On June 30, 2014, ITT Educational Services, Inc. (the “Company”) entered into a Third Amendment to Credit Agreement, Consent and Waiver (the “Third Amendment”) with the lenders party thereto and JPMorgan Chase Bank, N.A., as administrative agent.  The Third Amendment provides for certain amendments to and waivers of certain covenant defaults under the Credit Agreement dated as of March 21, 2012, as amended by the First Amendment thereto dated as of March 31, 2014 and the Second Amendment thereto dated as of May 29, 2014 (the “Credit Agreement”), among the Company, the lenders from time to time party thereto, JPMorgan Chase Bank, N.A., as administrative agent, Bank of America, N.A., as syndication agent, and Wells Fargo, N.A., as documentation agent.  Capitalized terms used in this Form 8-K and not defined herein have the meanings ascribed to such terms in the Credit Agreement.
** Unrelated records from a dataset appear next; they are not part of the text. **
Definition set_data_limit (v : option DataLimit) (k : KeyContext) : KeyContext :=
  mkKeyContext (state k) (key_id_ k) (crypto_flags k) (remote_peer_id k) (enable_op32 k)
    (dirty k) (key_limit_renegotiation_fired k) (is_reliable k) (compress k) (crypto k)
    (construct_time k) (reached_active_time_ k) (next_event_time k) (current_event k)
    (next_event k) v (invalidated_ k) (invalidation_reason_ k)
    (rel_send k) (rel_recv k) (xmit_acks k).

(** The three members written by [set_event] and [invalidate_callback]. *)
Definition set_events (reached next_time : Time) (cur next : EventType)
           (k : KeyContext) : KeyContext :=
  mkKeyContext (state k) (key_id_ k) (crypto_flags k) (remote_peer_id k) (enable_op32 k)
    (dirty k) (key_limit_renegotiation_fired k) (is_reliable k) (compress k) (crypto k)
    (construct_time k) reached next_time cur next
    (data_limit k) (invalidated_ k) (invalidation_reason_ k)
    (rel_send k) (rel_recv k) (xmit_acks k).

Definition set_invalidated (v : bool) (r : ErrorType) (k : KeyContext) : KeyContext :=
  mkKeyContext (state k) (key_id_ k) (crypto_flags k) (remote_peer_id k) (enable_op32 k)
    (dirty k) (key_limit_renegotiation_fired k) (is_reliable k) (compress k) (crypto k)
    (construct_time k) (reached_active_time_ k) (next_event_time k) (current_event k)
    (next_event k) (data_limit k) v r
    (rel_send k) (rel_recv k) (xmit_acks k).

Definition set_rel_send (v : ReliableSend) (k : KeyContext) : KeyContext :=
  mkKeyContext (state k) (key_id_ k) (crypto_flags k) (remote_peer_id k) (enable_op32 k)
    (dirty k) (key_limit_renegotiation_fired k) (is_reliable k) (compress k) (crypto k)
    (construct_time k) (reached_active_time_ k) (next_event_time k) (current_event k)
    (next_event k) (data_limit k) (invalidated_ k) (invalidation_reason_ k)
    v (rel_recv k) (xmit_acks k).

Definition set_rel_recv (v : ReliableRecv) (k : KeyContext) : KeyContext :=
  mkKeyContext (state k) (key_id_ k) (crypto_flags k) (remote_peer_id k) (enable_op32 k)
    (dirty k) (key_limit_renegotiation_fired k) (is_reliable k) (compress k) (crypto k)
    (construct_time k) (reached_active_time_ k) (next_event_time k) (current_event k)
    (next_event k) (data_limit k) (invalidated_ k) (invalidation_reason_ k)
    (rel_send k) v (xmit_acks k).

Definition set_xmit_acks (v : list Z) (k : KeyContext) : KeyContext :=
  mkKeyContext (state k) (key_id_ k) (crypto_flags k) (remote_peer_id k) (enable_op32 k)
    (dirty k) (key_limit_renegotiation_fired k) (is_reliable k) (compress k) (crypto k)
    (construct_time k) (reached_active_time_ k) (next_event_time k) (current_event k)
    (next_event k) (data_limit k) (invalidated_ k) (invalidation_reason_ k)
    (rel_send k) (rel_recv k) v.

Definition on_proto (f : Proto -> Proto) : M KSt unit :=
  modify (fun s => mkKSt (f (proto s)) (self s)).

Definition on_self (f : KeyContext -> KeyContext) : M KSt unit :=
  modify (fun s => mkKSt (proto s) (f (self s))).

(** *** [ProtoContext] members called from a key context *)

Definition is_server (p : Proto) : bool := mode_server p.
Definition is_client (p : Proto) : bool := negb (mode_server p).
Definition is_tcp (p : Proto) : bool := Protocol_is_tcp (cfg_protocol (config p)).
Definition is_udp (p : Proto) : bool := Protocol_is_udp (cfg_protocol (config p)).

(** [stats->error(e)]: one more occurrence of [e] in the sink. *)
Definition stats_error (e : ErrorType) (p : Proto) : Proto :=
  set_stats (e :: stats p) p.

Definition update_last_received (p : Proto) : Proto :=
  set_keepalive_expire (time_add (now_ p) (cfg_keepalive_timeout (config p))) p.

Definition update_last_sent (p : Proto) : Proto :=
  set_keepalive_xmit (time_add (now_ p) (cfg_keepalive_ping (config p))) p.

(** [ProtoContext::net_send]: the buffer goes to the host's
    [control_net_send] callback. *)
Definition proto_net_send (key_id : Z) (net_pkt : Packet) (p : Proto) : Proto :=
  set_net_out (buf net_pkt :: net_out p) p.

Definition next_key_id (p : Proto) : Proto * Z :=
  let n := uint32 (n_key_ids p + 1) in
  let ret := upcoming_key_id p in
  let up := Z.land (uint32 (upcoming_key_id p + 1)) KEY_ID_MASK in
  let up := if up =? 0 then 1 else up in
  (set_key_ids up n p, ret).

(** *** Events and invalidation of a key context *)

Definition invalidated (k : KeyContext) : bool := invalidated_ k.

Definition set_event1 (current : EventType) (k : KeyContext) : KeyContext :=
  set_events (reached_active_time_ k) (next_event_time k) current (next_event k) k.

Definition set_event (current next : EventType) (next_time : Time)
           (k : KeyContext) : KeyContext :=
  set_events (reached_active_time_ k) next_time current next k.

Definition invalidate_callback (k : KeyContext) : KeyContext :=
  set_events time_undef time_infinite (current_event k) KEV_NONE k.

(** Modelled from the spec: [ProtoStackBase::invalidate] is declared in
    [openvpn/ssl/protostack.hpp].  To invalidate a key context marks it
    invalidated, remembers the reason of the first invalidation and runs
    the [invalidate_callback] of [proto.hpp]. *)
Definition Base_invalidate (reason : ErrorType) (k : KeyContext) : KeyContext :=
  if invalidated_ k then k
  else invalidate_callback (set_invalidated true reason k).

Definition invalidate (reason : ErrorType) : M KSt unit :=
  on_self (Base_invalidate reason).

Definition set_protocol (p : Protocol) : M KSt unit :=
  on_self (set_is_reliable (Protocol_is_reliable p)).

Definition key_limit_reneg (ev : EventType) (t : Time) : M KSt unit :=
  p <- gets proto ;;
  when (time_defined t)
    (on_self (set_event KEV_NONE ev
                (time_add t (seconds (if is_server p then 2 else 1))))).

Definition schedule_key_limit_renegotiation : M KSt unit :=
  k <- gets self ;;
  when (negb (key_limit_renegotiation_fired k) && (state k >=? ACTIVE)
        && negb (invalidated k))
    (on_self (set_key_limit_renegotiation_fired true) ;;
     on_proto (stats_error N_KEY_LIMIT_RENEG) ;;
     k <- gets self ;;
     p <- gets proto ;;
     if event_eqb (next_event k) KEV_BECOME_PRIMARY
     then on_self (set_event1 KEV_RENEGOTIATE_QUEUE)
     else key_limit_reneg KEV_RENEGOTIATE (now_ p)).

Definition data_limit_event (mode : DataLimitMode) (st : DataLimitState) : M KSt unit :=
  when (DataLimitState_is_Red st) schedule_key_limit_renegotiation ;;
  k <- gets self ;;
  p <- gets proto ;;
  when (event_eqb (next_event k) KEV_PRIMARY_PENDING
        && match data_limit k with
           | Some dl => dl_is_decrypt_green dl
           | None => false
           end)
    (on_self (set_event KEV_NONE KEV_BECOME_PRIMARY (time_add (now_ p) (seconds 1)))).

(** Called only where [data_limit] is non-null. *)
Definition data_limit_add (mode : DataLimitMode) (size : nat) : M KSt unit :=
  k <- gets self ;;
  match data_limit k with
  | Some dl =>
      let '(dl', st) := dl_add mode size dl in
      on_self (set_data_limit (Some dl')) ;;
      when (DataLimitState_gt_None st) (data_limit_event mode st)
  | None => ret tt
  end.

Definition is_Some {A : Type} (o : option A) : bool :=
  match o with Some _ => true | None => false end.

(** *** Data channel *)

Definition do_encrypt (buf : Buffer) (compress_hint : bool) : M KSt (bool * Buffer) :=
  k <- gets self ;;
  buf <- match compress k with
         | Some c =>
             let '(c', b') := comp_compress c buf compress_hint in
             on_self (set_compress (Some c')) ;; ret b'
         | None => ret buf
         end ;;
  k <- gets self ;;
  when (is_Some (data_limit k)) (data_limit_add Encrypt (buf_size buf)) ;;
  k <- gets self ;;
  p <- gets proto ;;
  if enable_op32 k then
    let op32 := u32be (op32_compose DATA_V2 (key_id_ k) (remote_peer_id k)) in
    let '(c', (pid_wrap, b')) :=
      crypto_encrypt (crypto k) buf (seconds_since_epoch (now_ p)) (Some op32) in
    on_self (set_crypto c') ;;
    ret (pid_wrap, buf_prepend op32 b')
  else
    let '(c', (pid_wrap, b')) :=
      crypto_encrypt (crypto k) buf (seconds_since_epoch (now_ p)) None in
    on_self (set_crypto c') ;;
    ret (pid_wrap, buf_push_front (byte_of_Z (op_compose DATA_V1 (key_id_ k))) b').

(** The guard shared by [encrypt], [decrypt] and
    [send_data_channel_message]. *)
Definition crypto_ready (k : KeyContext) : bool :=
  (state k >=? ACTIVE)
  && negb (Z.land (crypto_flags k) CRYPTO_DEFINED =? 0)
  && negb (invalidated k).

Definition encrypt (buf : Buffer) : M KSt Buffer :=
  k <- gets self ;;
  if crypto_ready k then
    ' (pid_wrap, buf) <- do_encrypt buf true ;;
    when pid_wrap schedule_key_limit_renegotiation ;;
    ret buf
  else
    ret (buf_reset_size buf).

Definition crypto_decrypt_call (buf : Buffer) (t : Z) (op32 : option Buffer)
  : M KSt (ErrorType * Buffer) :=
  fun s =>
    let '(c', o) := crypto_decrypt (crypto (self s)) buf t op32 in
    (mkKSt (proto s) (set_crypto c' (self s)), o).

Definition decompress_call (c : Compress) (buf : Buffer) : M KSt Buffer :=
  fun s =>
    let '(c', o) := comp_decompress c buf in
    (mkKSt (proto s) (set_compress (Some c') (self s)), o).

(** The [try] block of [decrypt]. *)
Definition decrypt_try (buf : Buffer) : M KSt Buffer :=
  k <- gets self ;;
  if crypto_ready k then
    op <- lift (buf_index0 buf) ;;
    let head_size := op_head_size (byte_to_Z op) in
    let op32 := if Nat.eqb head_size OP_SIZE_V2
                then Some (firstn OP_SIZE_V2 buf) else None in
    buf <- lift (buf_advance head_size buf) ;;
    p <- gets proto ;;
    ' (err, buf) <- crypto_decrypt_call buf (seconds_since_epoch (now_ p)) op32 ;;
    when (negb (error_eqb err SUCCESS))
      (on_proto (stats_error err) ;;
       when (is_tcp p && (error_eqb err DECRYPT_ERROR || error_eqb err HMAC_ERROR))
         (invalidate err)) ;;
    k <- gets self ;;
    when (is_Some (data_limit k)) (data_limit_add Decrypt (buf_size buf)) ;;
    k <- gets self ;;
    match compress k with
    | Some c => decompress_call c buf
    | None => ret buf
    end
  else
    ret (buf_reset_size buf).

(** Its [catch (BufferException&)] handler. *)
Definition decrypt_catch (buf : Buffer) : M KSt Buffer :=
  on_proto (stats_error BUFFER_ERROR) ;;
  p <- gets proto ;;
  when (is_tcp p) (invalidate BUFFER_ERROR) ;;
  ret (buf_reset_size buf).

Definition decrypt (buf : Buffer) : M KSt Buffer :=
  catch_buffer (decrypt_try buf) (decrypt_catch buf).

Definition keepalive_message : Buffer :=
  [x2a; x18; x7b; xf3; x64; x1e; xb4; xcb; x07; xed; x2d; x0a; x98; x1f; xc7; x48].

Definition KEEPALIVE_FIRST_BYTE : byte := x2a.

Definition explicit_exit_notify_message : Buffer :=
  [x28; x7f; x34; x6b; xd4; xef; x7a; x81; x2d; x56; xb8; xd3; xaf; xc5; x45; x9c;
   x06].

Definition is_keepalive (buf : Buffer) : bool :=
  (length keepalive_message <=? buf_size buf)%nat
  && match buf with
     | b0 :: _ => Byte.eqb b0 KEEPALIVE_FIRST_BYTE
     | [] => false
     end
  && bytes_eqb keepalive_message (firstn (length keepalive_message) buf).

(** [frame_prepare] leaves an empty buffer with headroom. *)
Definition send_data_channel_message (data : Buffer) : M KSt unit :=
  k <- gets self ;;
  if crypto_ready k then
    let pkt_buf := buf_write data [] in
    ' (_, b) <- do_encrypt pkt_buf false ;;
    k <- gets self ;;
    on_proto (proto_net_send (key_id_ k) (mkPacket INVALID_OPCODE b))
  else
    ret tt.

Definition send_keepalive : M KSt unit :=
  send_data_channel_message keepalive_message.

Definition net_send (net_pkt : Packet) (nstype : NetSendType) : M KSt unit :=
  k <- gets self ;;
  when (negb (is_reliable k) || negb (is_retransmit nstype))
    (on_proto (proto_net_send (key_id_ k) net_pkt)).

(** *** Control channel: the wire helpers

    [ReliableAck], [PacketID] and [OvpnHMACInstance] are declared outside
    [proto.hpp].  The spec gives their wire image: a message id is 4 bytes
    in network order; the ACK block is [ack_len(1) | ack_ids(4 each)]; the
    long-form packet id is the 4-byte counter followed by the 4-byte epoch
    seconds; the HMAC slot follows the opcode byte and the source session
    id, and the digest covers the packet id, then the opcode byte and
    source session id, then the rest of the packet. *)

(** Modelled from the spec: [ReliableAck::read_id], a message id of 4
    bytes in network order. *)
Definition read_id (b : Buffer) : outcome (Z * Buffer) :=
  obind (buf_read 4 b) (fun '(bs, rest) =>
    match bs with
    | [b0; b1; b2; b3] => Ret (u32be_val b0 b1 b2 b3, rest)
    | _ => Throw BufferException
    end).

(** Modelled from the spec: [ReliableAck::prepend_id]. *)
Definition prepend_id (b : Buffer) (id : Z) : Buffer :=
  buf_prepend (u32be id) b.

(** Modelled from the spec: [PacketID::size(PacketID::LONG_FORM)]. *)
Definition PID_LONG_SIZE : nat := 8.

(** Modelled from the spec: [PacketIDReceive::read_next] in long form
    reads the counter, then the epoch seconds. *)
Definition pid_read_long (b : Buffer) : outcome (PacketID * Buffer) :=
  obind (read_id b) (fun '(id, b) =>
  obind (read_id b) (fun '(time, b) =>
  Ret (mkPacketID id time, b))).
The Third Amendment provides that:

·  
The aggregate commitment of the lenders is reduced to $135.0 million, and the portion of the commitments available for letters of credit is increased from $25.0 million to $80.0 million.  If the Company has not caused the issuance of a letter of credit to the U.S. Department of Education (a “DOE Letter of Credit”) by September 30, 2014, the aggregate commitments of the lenders will be reduced to $100.0 million, and the availability for letters of credit will revert to $25.0 million.  Certain letters of credit in an aggregate amount of approximately $2.3 million previously issued by JPMorgan Chase Bank, N.A. are deemed to be letters of credit issued pursuant to the Credit Agreement.

·  
The Company is required to provide cash collateral (in an amount equal to 103% of the face amount of the letter of credit) for any letter of credit issued under the Credit Agreement with a face amount of $10.0 million or more.  This requirement will not apply to any DOE Letter of Credit until December 31, 2014.  Up to $75.0 million in cash posted as cash collateral for a DOE Letter of Credit will be treated as cash for purposes of determining the Company’s compliance with the minimum Liquidity covenant of the Credit Agreement.

·  
The covenants in the Credit Agreement regarding Indebtedness (Section 6.01) and Investments, Loans, Advances and Acquisitions (Section 6.04) are amended to allow the consolidation, for accounting purposes, of the assets and liabilities of the PEAKS Trust beginning February 28, 2013, as described in the Current Report on Form 8-K filed by the Company on June 24, 2014 (the “Consolidation”).

·  
The Credit Agreement prohibits Restricted Payments, with enumerated exceptions.  The exception to the Restricted Payment covenant that allows certain Restricted Payments, contingent upon pro forma financial covenant compliance (Section 6.06(d)), is replaced with a requirement that such Restricted Payments may not exceed $5.0 million in any fiscal year, plus an additional $5.0 million in any fiscal year from net cash proceeds of a Sale and Leaseback Transaction.  Discretionary payments by the Company or any Subsidiary relating to any Private Education Loan Program are Restricted Payments, and therefore during the remaining term of the Credit Agreement (which has a maturity date of March 21, 2015), the Company will be limited in its ability to elect to accelerate the timing of certain guarantee payments under the private education loan program that it entered into in 2009 (the “2009 Loan Program”) in order to discharge its guarantee obligations related to certain 2009 Loan Program private education loans that default.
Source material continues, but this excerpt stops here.